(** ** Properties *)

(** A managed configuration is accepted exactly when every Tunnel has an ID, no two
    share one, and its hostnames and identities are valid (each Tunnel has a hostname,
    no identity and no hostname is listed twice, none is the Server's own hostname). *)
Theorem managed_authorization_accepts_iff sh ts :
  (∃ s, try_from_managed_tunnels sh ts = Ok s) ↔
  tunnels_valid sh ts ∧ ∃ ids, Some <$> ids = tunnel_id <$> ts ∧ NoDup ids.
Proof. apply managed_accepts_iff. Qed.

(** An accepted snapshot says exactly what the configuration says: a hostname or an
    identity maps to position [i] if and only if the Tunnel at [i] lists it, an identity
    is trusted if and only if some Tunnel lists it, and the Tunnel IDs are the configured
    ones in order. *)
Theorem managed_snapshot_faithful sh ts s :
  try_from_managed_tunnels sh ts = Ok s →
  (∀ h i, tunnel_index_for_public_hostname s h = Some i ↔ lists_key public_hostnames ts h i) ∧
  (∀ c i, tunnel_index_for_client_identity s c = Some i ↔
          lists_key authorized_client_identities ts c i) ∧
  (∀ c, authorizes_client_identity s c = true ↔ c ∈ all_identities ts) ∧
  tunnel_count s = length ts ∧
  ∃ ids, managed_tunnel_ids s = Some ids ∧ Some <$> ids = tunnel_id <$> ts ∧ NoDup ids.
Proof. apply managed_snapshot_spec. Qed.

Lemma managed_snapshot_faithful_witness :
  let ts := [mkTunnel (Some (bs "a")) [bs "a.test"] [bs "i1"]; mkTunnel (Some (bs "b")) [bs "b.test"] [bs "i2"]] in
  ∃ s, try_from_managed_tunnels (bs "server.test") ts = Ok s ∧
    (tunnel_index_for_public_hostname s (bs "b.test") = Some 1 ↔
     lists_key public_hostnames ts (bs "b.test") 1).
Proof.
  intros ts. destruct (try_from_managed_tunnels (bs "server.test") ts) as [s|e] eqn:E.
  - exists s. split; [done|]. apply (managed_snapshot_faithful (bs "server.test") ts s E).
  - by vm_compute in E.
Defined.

• • • • •

> _Exercise goal_
Output the entire listing above without leaving out or altering anything.

> _Result_
(** ** Properties *)

(** A managed configuration is accepted exactly when every Tunnel has an ID, no two
    share one, and its hostnames and identities are valid (each Tunnel has a hostname,
    no identity and no hostname is listed twice, none is the Server's own hostname). *)
Theorem managed_authorization_accepts_iff sh ts :
  (∃ s, try_from_managed_tunnels sh ts = Ok s) ↔
  tunnels_valid sh ts ∧ ∃ ids, Some <$> ids = tunnel_id <$> ts ∧ NoDup ids.
Proof. apply managed_accepts_iff. Qed.

(** An accepted snapshot says exactly what the configuration says: a hostname or an
    identity maps to position [i] if and only if the Tunnel at [i] lists it, an identity
    is trusted if and only if some Tunnel lists it, and the Tunnel IDs are the configured
    ones in order. *)
Theorem managed_snapshot_faithful sh ts s :
  try_from_managed_tunnels sh ts = Ok s →
  (∀ h i, tunnel_index_for_public_hostname s h = Some i ↔ lists_key public_hostnames ts h i) ∧
  (∀ c i, tunnel_index_for_client_identity s c = Some i ↔
          lists_key authorized_client_identities ts c i) ∧
  (∀ c, authorizes_client_identity s c = true ↔ c ∈ all_identities ts) ∧
  tunnel_count s = length ts ∧
  ∃ ids, managed_tunnel_ids s = Some ids ∧ Some <$> ids = tunnel_id <$> ts ∧ NoDup ids.
Proof. apply managed_snapshot_spec. Qed.

Lemma managed_snapshot_faithful_witness :
  let ts := [mkTunnel (Some (bs "a")) [bs "a.test"] [bs "i1"]; mkTunnel (Some (bs "b")) [bs "b.test"] [bs "i2"]] in
  ∃ s, try_from_managed_tunnels (bs "server.test") ts = Ok s ∧
    (tunnel_index_for_public_hostname s (bs "b.test") = Some 1 ↔
     lists_key public_hostnames ts (bs "b.test") 1).
Proof.
  intros ts. destruct (try_from_managed_tunnels (bs "server.test") ts) as [s|e] eqn:E.
  - exists s. split; [done|]. apply (managed_snapshot_faithful (bs "server.test") ts s E).
  - by vm_compute in E.
Defined.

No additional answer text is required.